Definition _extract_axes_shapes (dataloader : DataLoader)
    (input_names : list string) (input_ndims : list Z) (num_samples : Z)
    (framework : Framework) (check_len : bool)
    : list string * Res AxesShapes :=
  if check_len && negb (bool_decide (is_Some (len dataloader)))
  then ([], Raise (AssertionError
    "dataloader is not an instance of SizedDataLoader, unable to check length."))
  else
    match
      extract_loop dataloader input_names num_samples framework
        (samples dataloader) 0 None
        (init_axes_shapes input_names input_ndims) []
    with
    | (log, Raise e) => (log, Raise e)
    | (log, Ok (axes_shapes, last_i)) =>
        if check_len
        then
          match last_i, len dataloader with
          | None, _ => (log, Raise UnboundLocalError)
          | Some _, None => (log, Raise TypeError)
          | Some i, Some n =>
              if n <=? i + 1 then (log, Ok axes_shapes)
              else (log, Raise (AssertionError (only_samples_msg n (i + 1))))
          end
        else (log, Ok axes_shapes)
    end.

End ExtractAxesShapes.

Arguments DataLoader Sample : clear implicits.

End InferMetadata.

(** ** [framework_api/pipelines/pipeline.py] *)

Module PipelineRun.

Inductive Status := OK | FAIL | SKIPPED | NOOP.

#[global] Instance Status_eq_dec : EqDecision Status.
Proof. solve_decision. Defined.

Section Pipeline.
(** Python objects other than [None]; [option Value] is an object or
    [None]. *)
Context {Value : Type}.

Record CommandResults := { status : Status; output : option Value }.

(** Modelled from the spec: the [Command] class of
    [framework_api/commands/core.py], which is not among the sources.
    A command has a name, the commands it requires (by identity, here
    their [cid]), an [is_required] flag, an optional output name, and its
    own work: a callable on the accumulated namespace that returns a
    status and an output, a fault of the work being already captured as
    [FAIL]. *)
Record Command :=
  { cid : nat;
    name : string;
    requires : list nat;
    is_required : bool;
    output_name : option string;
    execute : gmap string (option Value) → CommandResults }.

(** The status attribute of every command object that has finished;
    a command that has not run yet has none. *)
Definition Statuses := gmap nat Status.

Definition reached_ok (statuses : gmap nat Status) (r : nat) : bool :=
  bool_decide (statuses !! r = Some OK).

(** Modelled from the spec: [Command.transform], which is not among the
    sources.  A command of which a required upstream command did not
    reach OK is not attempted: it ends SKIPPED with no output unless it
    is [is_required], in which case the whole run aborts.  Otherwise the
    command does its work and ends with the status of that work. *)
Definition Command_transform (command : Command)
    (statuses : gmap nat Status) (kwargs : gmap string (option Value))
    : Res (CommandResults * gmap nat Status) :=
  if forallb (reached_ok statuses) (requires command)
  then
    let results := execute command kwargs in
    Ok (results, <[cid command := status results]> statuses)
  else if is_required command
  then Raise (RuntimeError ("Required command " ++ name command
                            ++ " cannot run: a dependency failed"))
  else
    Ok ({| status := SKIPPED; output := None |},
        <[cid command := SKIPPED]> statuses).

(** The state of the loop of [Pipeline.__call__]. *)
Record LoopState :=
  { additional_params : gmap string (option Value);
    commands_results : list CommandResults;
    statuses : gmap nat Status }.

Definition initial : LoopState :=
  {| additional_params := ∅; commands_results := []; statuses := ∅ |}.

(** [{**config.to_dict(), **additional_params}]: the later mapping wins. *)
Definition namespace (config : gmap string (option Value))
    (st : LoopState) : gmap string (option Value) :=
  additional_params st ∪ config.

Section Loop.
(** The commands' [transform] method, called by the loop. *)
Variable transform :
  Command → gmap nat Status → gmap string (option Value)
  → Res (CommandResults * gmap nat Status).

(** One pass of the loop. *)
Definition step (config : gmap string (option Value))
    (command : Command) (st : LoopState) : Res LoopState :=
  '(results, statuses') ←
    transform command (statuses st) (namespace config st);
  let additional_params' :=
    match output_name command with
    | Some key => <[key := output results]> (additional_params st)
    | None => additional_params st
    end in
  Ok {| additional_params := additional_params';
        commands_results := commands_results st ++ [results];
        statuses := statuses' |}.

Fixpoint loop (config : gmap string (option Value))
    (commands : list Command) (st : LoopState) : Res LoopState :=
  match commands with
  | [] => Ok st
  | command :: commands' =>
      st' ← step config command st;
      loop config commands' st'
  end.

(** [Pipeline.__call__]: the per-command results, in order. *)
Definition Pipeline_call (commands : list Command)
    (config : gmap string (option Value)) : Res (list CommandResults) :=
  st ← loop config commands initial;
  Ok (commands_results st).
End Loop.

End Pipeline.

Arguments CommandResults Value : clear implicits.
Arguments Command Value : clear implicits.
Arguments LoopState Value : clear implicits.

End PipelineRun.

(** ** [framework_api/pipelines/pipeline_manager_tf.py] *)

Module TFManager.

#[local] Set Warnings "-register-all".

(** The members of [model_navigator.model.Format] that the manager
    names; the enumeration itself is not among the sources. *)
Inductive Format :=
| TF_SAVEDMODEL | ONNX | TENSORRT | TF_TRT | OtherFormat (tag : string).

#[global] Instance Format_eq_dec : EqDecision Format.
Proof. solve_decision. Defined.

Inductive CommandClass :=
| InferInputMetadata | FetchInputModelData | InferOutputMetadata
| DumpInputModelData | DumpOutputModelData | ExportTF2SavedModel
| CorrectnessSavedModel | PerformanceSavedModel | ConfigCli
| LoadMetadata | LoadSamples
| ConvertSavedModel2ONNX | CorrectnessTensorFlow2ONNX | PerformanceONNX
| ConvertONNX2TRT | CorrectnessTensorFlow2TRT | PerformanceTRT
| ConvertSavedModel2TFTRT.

☆ ☆ ☆ ☆ ☆

*PROBLEM DETAILS*:
Copy out the lines above exactly, beginning at the one that contains "(log, Raise TypeError)" and ending at the one that contains "Section Pipeline.".

*COMPLETED TASK*:
          | Some _, None => (log, Raise TypeError)
          | Some i, Some n =>
              if n <=? i + 1 then (log, Ok axes_shapes)
              else (log, Raise (AssertionError (only_samples_msg n (i + 1))))
          end
        else (log, Ok axes_shapes)
    end.

End ExtractAxesShapes.

Arguments DataLoader Sample : clear implicits.

End InferMetadata.

(** ** [framework_api/pipelines/pipeline.py] *)

Module PipelineRun.

Inductive Status := OK | FAIL | SKIPPED | NOOP.

#[global] Instance Status_eq_dec : EqDecision Status.
Proof. solve_decision. Defined.

Section Pipeline.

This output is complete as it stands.